Monotype by Marieke Noordhuis
Illustration of an open book

The secret lives of color

For my birthday I asked for the book ‘The secret lives of color’, written by Kassia St Clair.

The book is about – you guessed it – colours. It’s set up very clearly. It starts with a general text and then more detailed information.
It starts with some general information about why the book is written, about colours and their origins. Then the real deal begins: the different shades of colour.
First you read about different shades of white. The colours are broad. So in the category ‘white’ we find lead white but also silver. 

With every shade you learn a little bit more. Sometimes it’s more about the origins of a colour or how a colour used to be made. But other times it’s about battles and important people with a certain hair colour.
In almost any case, the name of the colour is explained. 

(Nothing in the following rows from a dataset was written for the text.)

(* ===== verification/MqttPacket.v ===== *)
(** * The MQTT packet library: common part

    [src/src/mqtt/packet/iot_mqtt_packet.c] and its header: the fixed header
    byte, the variable-length "remaining length", the elementary readers and
    writers, length-delimited strings, blocking and non-blocking reading of a
    packet from a transport, and the packet identifier of a raw packet. *)

From S2P Require Import Prelude Cursor.

(** ** Constants (enums [errors] and [msgTypes], and the macros) *)

Definition MQTTPACKET_BUFFER_TOO_SHORT : Z := -2.
Definition MQTTPACKET_READ_ERROR : Z := -1.
Definition MAX_NUM_OF_REMAINING_LENGTH_BYTES : Z := 4.
Definition MQTT_ACK_PACKET_SIZE : Z := 4.
Definition MQTT_PINGREQ_PACKET_SIZE : Z := 2.
Definition MQTT_DISCONNECT_PACKET_SIZE : Z := 2.

Definition CONNECT : Z := 1.
Definition CONNACK : Z := 2.
Definition PUBLISH : Z := 3.
Definition PUBACK : Z := 4.
Definition PUBREC : Z := 5.
Definition PUBREL : Z := 6.
Definition PUBCOMP : Z := 7.
Definition SUBSCRIBE : Z := 8.
Definition SUBACK : Z := 9.
Definition UNSUBSCRIBE : Z := 10.
Definition UNSUBACK : Z := 11.
Definition PINGREQ : Z := 12.
Definition PINGRESP : Z := 13.
Definition DISCONNECT : Z := 14.

(** ** The header byte

    The union [MQTTHeader] (bit-fields allocated from the low bit, the layout
    of the default branch): reading and assigning a field of the byte. *)
Module Header.
Definition get_retain (b : Z) : Z := Z.land b 1.
Definition get_qos (b : Z) : Z := Z.land (Z.shiftr b 1) 3.
Definition get_dup (b : Z) : Z := Z.land (Z.shiftr b 3) 1.
Definition get_type (b : Z) : Z := Z.land (Z.shiftr b 4) 15.

Definition set_retain (v b : Z) : Z := Z.lor (Z.land b 254) (Z.land v 1).
Definition set_qos (v b : Z) : Z := Z.lor (Z.land b 249) (Z.shiftl (Z.land v 3) 1).
Definition set_dup (v b : Z) : Z := Z.lor (Z.land b 247) (Z.shiftl (Z.land v 1) 3).
Definition set_type (v b : Z) : Z := Z.lor (Z.land b 15) (Z.shiftl (Z.land v 15) 4).
End Header.

(** ** Elementary readers and writers *)

(** [readChar]: the byte read; each caller converts the [char] it gets. *)
Definition readChar : st cursor Z :=
  p ← getptr; c ← load p; setptr (S p);; mret c.

Definition readInt : st cursor Z :=
  ptr ← getptr;
  b0 ← load ptr; b1 ← load (ptr + 1);
  setptr (ptr + 2);;
  mret (256 * b0 + b1).

Definition writeChar (c : Z) : st cursor unit :=
  p ← getptr; store p c;; setptr (S p).

Definition writeInt (anInt : Z) : st cursor unit :=
  p ← getptr; store p (to_uchar (Z.quot anInt 256));; setptr (S p);;
  p ← getptr; store p (to_uchar (Z.rem anInt 256));; setptr (S p).

(** A C string is the list of its bytes, without the terminator. *)
Definition writeCString (string : list Z) : st cursor unit :=
  let len := zlen string in
  writeInt len;; memcpy_here string;; advance len.

Definition getLenStringLen (ptr : nat) : st cursor Z :=
  b0 ← load ptr; b1 ← load (ptr + 1); mret (256 * b0 + b1).

(** ** Remaining length *)

(** The [do ... while] of [MQTTPacket_encode]. *)
Fixpoint encode_loop (fuel buf rc : nat) (length : Z) : st cursor Z :=
  match fuel with
  | O => hang
  | S fuel =>
      let d := Z.rem length 128 in
      let length := Z.quot length 128 in
      let d := if 0 <? length then Z.lor d 128 else d in
      store (buf + rc) d;;
      if 0 <? length then encode_loop fuel buf (S rc) length
      else mret (Z.of_nat (S rc))
  end.

(** An [int] has at most five base-128 digits. *)
Definition MQTTPacket_encode (buf : nat) (length : Z) : st cursor Z :=
  encode_loop 5 buf 0 length.

Section decode.
Context {Src : Type} (getcharfn : st Src (Z * Z)).

(** The [do ... while] of [MQTTPacket_decode]; [getcharfn] returns its
    result and the character it stored.  The result is [len] and [*value]. *)
Fixpoint decode_loop (fuel : nat) (len multiplier value : Z) : st Src (Z * Z) :=
  match fuel with
  | O => hang
  | S fuel =>
      let len := len + 1 in
      if MAX_NUM_OF_REMAINING_LENGTH_BYTES <? len then mret (len, value)
      else
        '(rc, c) ← getcharfn;
        if negb (rc =? 1) then mret (len, value)
        else
          let value := value + Z.land c 127 * multiplier in
          let multiplier := multiplier * 128 in
          if negb (Z.land c 128 =? 0) then decode_loop fuel len multiplier value
          else mret (len, value)
  end.

Definition MQTTPacket_decode : st Src (Z * Z) := decode_loop 5 0 1 0.
End decode.

Definition MQTTPacket_len (rem_len : Z) : Z :=
  let rem_len := rem_len + 1 in
  if rem_len <? 128 then rem_len + 1
  else if rem_len <? 16384 then rem_len + 2
  else if rem_len <? 2097151 then rem_len + 3
  else rem_len + 4.

(** [bufchar], on its own pointer [bufptr]: the result and the last byte. *)
Fixpoint bufchar_loop (n : nat) (c : Z) : st cursor Z :=
  match n with
  | O => mret c
  | S n => p ← getptr; b ← load p; setptr (S p);; bufchar_loop n b
  end.
Definition bufchar (count : Z) : st cursor (Z * Z) :=
  c ← bufchar_loop (Z.to_nat count) 0; mret (count, c).

(** [bufptr] starts at [buf]; the caller's own pointer is not moved. *)
Definition MQTTPacket_decodeBuf (buf : nat) : st cursor (Z * Z) :=
  p ← getptr; setptr buf;;
  r ← MQTTPacket_decode (bufchar 1);
  setptr p;; mret r.

(** [curdata += (rc = MQTTPacket_decodeBuf(curdata, &mylen))], which opens
    every deserializer: [rc] and [mylen]. *)
Definition decode_length : st cursor (Z * Z) :=
  q ← getptr; r ← MQTTPacket_decodeBuf q; advance r.1;; mret r.

(** ** Strings *)

(** What a [char *] of an [MQTTLenString] points to: nothing, a place of the
    packet buffer, or another object. *)
Inductive dataptr := NullPtr | BufPtr (off : nat) | MemPtr (obj : list Z).

Record MQTTLenString := { ls_len : Z; ls_data : dataptr }.
Record MQTTString := { cstring : option (list Z); lenstring : MQTTLenString }.

Definition MQTTString_initializer : MQTTString :=
  {| cstring := None; lenstring := {| ls_len := 0; ls_data := NullPtr |} |}.

(** The [n] bytes at a pointer. *)
Definition deref (mem : list Z) (p : dataptr) (n : Z) : option (list Z) :=
  if n <? 0 then None
  else match p with
  | NullPtr => if n =? 0 then Some [] else None
  | BufPtr off =>
      if Z.of_nat off + n <=? zlen mem then Some (take (Z.to_nat n) (drop off mem)) else None
  | MemPtr obj => if n <=? zlen obj then Some (take (Z.to_nat n) obj) else None
  end.

Definition is_null (p : dataptr) : bool :=
  match p with NullPtr => true | _ => false end.

Definition writeMQTTString (mqttstring : MQTTString) : st cursor unit :=
  let ls := lenstring mqttstring in
  if 0 <? ls_len ls then
    writeInt (ls_len ls);;
    mem ← gets cmem;
    src ← need (deref mem (ls_data ls) (ls_len ls));
    memcpy_here src;;
    advance (ls_len ls)
  else match cstring mqttstring with
       | Some s => writeCString s
       | None => writeInt 0
       end.

(** [*mqttstring] before and after, and the result: pointers are offsets. *)
Definition readMQTTLenString (mqttstring : MQTTString) (enddata : Z)
    : st cursor (Z * MQTTString) :=
  p ← getptr;
  if 1 <? enddata - Z.of_nat p then
    len ← readInt;
    p ← getptr;
    if Z.of_nat p + len <=? enddata then
      advance len;;
      mret (1, {| cstring := None;
                  lenstring := {| ls_len := len; ls_data := BufPtr p |} |})
    else
      mret (0, {| cstring := None;
                  lenstring := {| ls_len := len; ls_data := ls_data (lenstring mqttstring) |} |})
  else mret (0, {| cstring := None; lenstring := lenstring mqttstring |}).

Definition MQTTstrlen (mqttstring : MQTTString) : Z :=
  match cstring mqttstring with
  | Some s => zlen s
  | None => ls_len (lenstring mqttstring)
  end.

(** [strncmp(a, b, n) == 0], [a] and [b] the objects the pointers are in. *)
Fixpoint strncmp_eq (n : nat) (a b : list Z) : option bool :=
  match n with
  | O => Some true
  | S n =>
      match a, b with
      | x :: a, y :: b =>
          if x =? y then if x =? 0 then Some true else strncmp_eq n a b else Some false
      | _, _ => None
      end
  end.

Definition MQTTPacket_equals (mem : list Z) (a : MQTTString) (bptr : list Z) : option Z :=
  let '(aptr, alen) :=
    match cstring a with
    | Some s => (Some (s ++ [0]), zlen s)
    | None => (deref mem (ls_data (lenstring a)) (ls_len (lenstring a)), ls_len (lenstring a))
    end in
  let blen := zlen bptr in
  if alen =? blen then
    aobj ← aptr;
    eq ← strncmp_eq (Z.to_nat alen) aobj (bptr ++ [0]);
    Some (if (eq : bool) then 1 else 0)
  else Some 0.

(** ** Reading a packet from a transport

    A transport function stores what it reads at the address it is given and
    returns a count; here it returns the count with the bytes it stores. *)

Section read.
Context {Src : Type} (getfn : Z -> st Src (Z * list Z)).

Definition on_src {A} (m : st Src A) : st (Src * cursor) A := fun '(s, c) =>
  match m s with Ret (a, s') => Ret (a, (s', c)) | Undef => Undef | Hang => Hang end.
Definition on_buf {A} (m : st cursor A) : st (Src * cursor) A := fun '(s, c) =>
  match m c with Ret (a, c') => Ret (a, (s, c')) | Undef => Undef | Hang => Hang end.

(** [( *getfn)(buf + a, n)]. *)
Definition fetch (a : nat) (n : Z) : st (Src * cursor) Z :=
  '(rc, bs) ← on_src (getfn n);
  on_buf (memcpy_at a bs);;
  mret rc.

(** [( *getfn)(&c, 1)]. *)
Definition fetch_char : st Src (Z * Z) :=
  '(rc, bs) ← getfn 1; mret (rc, default 0 (head bs)).

Definition MQTTPacket_read (buflen : Z) : st (Src * cursor) Z :=
  r ← fetch 0 1;
  if negb (r =? 1) then mret (-1)
  else
    '(_, rem_len) ← on_src (MQTTPacket_decode fetch_char);
    n ← on_buf (MQTTPacket_encode 1 rem_len);
    let len := 1 + n in
    if buflen <? rem_len + len then mret (-1)
    else
      r ← (if rem_len =? 0 then mret rem_len else fetch (Z.to_nat len) rem_len);
      if negb (r =? rem_len) then mret (-1)
      else b ← on_buf (load 0); mret (Header.get_type b).
End read.

(** The transport structure of the non-blocking reader ([getfn] and [sck]
    are the [getfn] of the section). *)
Record MQTTTransport := {
  trp_multiplier : Z;
  trp_rem_len : Z;
  trp_len : Z;
  trp_state : Z
}.

Section readnb.
Context {Src : Type} (getfn : Z -> st Src (Z * list Z)).

(** The [do ... while] of [MQTTPacket_decodenb]: the result and [*trp]. *)
Fixpoint decodenb_loop (fuel : nat) (trp : MQTTTransport) : st Src (Z * MQTTTransport) :=
  match fuel with
  | O => hang
  | S fuel =>
      if MAX_NUM_OF_REMAINING_LENGTH_BYTES <=? trp_len trp
      then mret (MQTTPACKET_READ_ERROR, trp)
      else
        '(frc, c) ← fetch_char getfn;
        if frc =? -1 then mret (MQTTPACKET_READ_ERROR, trp)
        else if frc =? 0 then mret (0, trp)
        else
          let trp := {| trp_len := trp_len trp + 1;
                        trp_rem_len := trp_rem_len trp + Z.land c 127 * trp_multiplier trp;
                        trp_multiplier := trp_multiplier trp * 128;
                        trp_state := trp_state trp |} in
          if negb (Z.land c 128 =? 0) then decodenb_loop fuel trp
          else mret (trp_len trp, trp)
  end.

Definition MQTTPacket_decodenb (trp : MQTTTransport) : st Src (Z * MQTTTransport) :=
  let trp :=
    if trp_len trp =? 0
    then {| trp_multiplier := 1; trp_rem_len := 0;
            trp_len := trp_len trp; trp_state := trp_state trp |}
    else trp in
  decodenb_loop 5 trp.

Definition set_state (v : Z) (trp : MQTTTransport) : MQTTTransport :=
  {| trp_multiplier := trp_multiplier trp; trp_rem_len := trp_rem_len trp;
     trp_len := trp_len trp; trp_state := v |}.
Definition set_lens (rem len : Z) (trp : MQTTTransport) : MQTTTransport :=
  {| trp_multiplier := trp_multiplier trp; trp_rem_len := rem;
     trp_len := len; trp_state := trp_state trp |}.

(** The three cases of the [switch], each falling through to the next. *)
Definition readnb_case2 (trp : MQTTTransport) : st (Src * cursor) (Z * MQTTTransport) :=
  let finish trp :=
    b ← on_buf (load 0); mret (Header.get_type b, set_state 0 trp) in
  if negb (trp_rem_len trp =? 0) then
    frc ← fetch getfn (Z.to_nat (trp_len trp)) (trp_rem_len trp);
    if frc =? -1 then mret (-1, set_state 0 trp)
    else if frc =? 0 then mret (0, trp)
    else
      let trp := set_lens (trp_rem_len trp - frc) (trp_len trp + frc) trp in
      if negb (trp_rem_len trp =? 0) then mret (0, trp) else finish trp
  else finish trp.

Definition readnb_case1 (buflen : Z) (trp : MQTTTransport) : st (Src * cursor) (Z * MQTTTransport) :=
  '(frc, trp) ← on_src (MQTTPacket_decodenb trp);
  if frc =? MQTTPACKET_READ_ERROR then mret (-1, set_state 0 trp)
  else if frc =? 0 then mret (0, trp)
  else
    n ← on_buf (MQTTPacket_encode 1 (trp_rem_len trp));
    let trp := set_lens (trp_rem_len trp) (1 + n) trp in
    if buflen <? trp_rem_len trp + trp_len trp then mret (-1, set_state 0 trp)
    else readnb_case2 (set_state (trp_state trp + 1) trp).

Definition readnb_case0 (buflen : Z) (trp : MQTTTransport) : st (Src * cursor) (Z * MQTTTransport) :=
  frc ← fetch getfn 0 1;
  if frc =? -1 then mret (-1, set_state 0 trp)
  else if frc =? 0 then mret (0, trp)
  else
    let trp := set_lens (trp_rem_len trp) 0 trp in
    readnb_case1 buflen (set_state (trp_state trp + 1) trp).

Definition MQTTPacket_readnb (buflen : Z) (trp : MQTTTransport)
    : st (Src * cursor) (Z * MQTTTransport) :=
  if trp_state trp =? 1 then readnb_case1 buflen trp
  else if trp_state trp =? 2 then readnb_case2 trp
  else readnb_case0 buflen (set_state 0 trp).
End readnb.

(** ** Names and packet identifiers *)

Definition MQTTPacket_names : list string :=
  ["RESERVED"; "CONNECT"; "CONNACK"; "PUBLISH"; "PUBACK"; "PUBREC"; "PUBREL";
   "PUBCOMP"; "SUBSCRIBE"; "SUBACK"; "UNSUBSCRIBE"; "UNSUBACK";
   "PINGREQ"; "PINGRESP"; "DISCONNECT"]%string.

(** [MQTTPacket_getName]: an index beyond the array is undefined behaviour. *)
Definition MQTTPacket_getName (packetid : Z) : option string :=
  if packetid <? 0 then None else MQTTPacket_names !! Z.to_nat packetid.

(** [None] is the null pointer. *)
Definition MQTTPacket_msgTypesToString (msgType : Z) : option string :=
  if msgType =? CONNECT then Some "CONNECT"%string
  else if msgType =? CONNACK then Some "CONNACK"%string
  else if msgType =? PUBLISH then Some "PUBLISH"%string
  else if msgType =? PUBACK then Some "PUBACK"%string
  else if msgType =? PUBREC then Some "PUBREC"%string
  else if msgType =? PUBREL then Some "PUBREL"%string
  else if msgType =? PUBCOMP then Some "PUBCOMP"%string
  else if msgType =? SUBSCRIBE then Some "SUBSCRIBE"%string
  else if msgType =? SUBACK then Some "SUBACK"%string
  else if msgType =? UNSUBSCRIBE then Some "UNSUBSCRIBE"%string
  else if msgType =? UNSUBACK then Some "UNSUBACK"%string
  else if msgType =? PINGREQ then Some "PINGREQ"%string
  else if msgType =? PINGRESP then Some "PINGRESP"%string
  else if msgType =? DISCONNECT then Some "DISCONNECT"%string
  else None.

(** In [buf += readInt(&buf)] the call moves [buf]; C leaves open whether the
    left [buf] is read before or after the call. *)
Class EvalOrder := left_operand_first : bool.

Definition has_packet_id (packet_type : Z) : bool :=
  existsb (Z.eqb packet_type)
    [PUBACK; PUBREC; PUBREL; PUBCOMP; SUBSCRIBE; SUBACK; UNSUBSCRIBE; UNSUBACK].

Definition MQTTPacket_getPacketId `{EvalOrder} : st cursor Z :=
  p ← getptr;
  b0 ← load p;
  let packet_type := Z.shiftr (Z.land b0 240) 4 in
  let qos := Z.shiftr (Z.land b0 6) 1 in
  if packet_type =? PUBLISH then
    if qos =? 0 then mret 0
    else
      setptr (S p);;
      '(n, _) ← MQTTPacket_decodeBuf (S p);
      advance n;;
      before ← getptr;
      len ← readInt;
      after ← getptr;
      setptr (Z.to_nat (Z.of_nat (if left_operand_first then before else after) + len));;
      readInt
  else if has_packet_id packet_type then
    setptr (S p);;
    '(n, _) ← MQTTPacket_decodeBuf (S p);
    advance n;;
    id ← readInt;
    mret (to_uint (0 + id))
  else mret 0.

‘The secret lives of color’ is written so lightly! I’m rushing through the book. It makes it readable because every shade has only two or three pages text.
I like to read in the train or right before I go to sleep. The fact that there are so many put-the-book-down possibilities, makes it a practical book for me.
What makes it hard to put away is that it’s so well written!

Next to all the nice information in ‘the secret lives of color’ there are some beautiful quotes. There is one quote of Kandinsky: “… red that’s been brought closer to humanity by yellow”.
I think this is a wonderful description. As you can see on the website, the colour orange means a lot to me. With this company I try to bring people closer together. Sometimes that means that I bring myself closer to other people, sometimes I bring others closer to each other. That is why the colour orange means even more to me thanks to the quote of Kandinsky.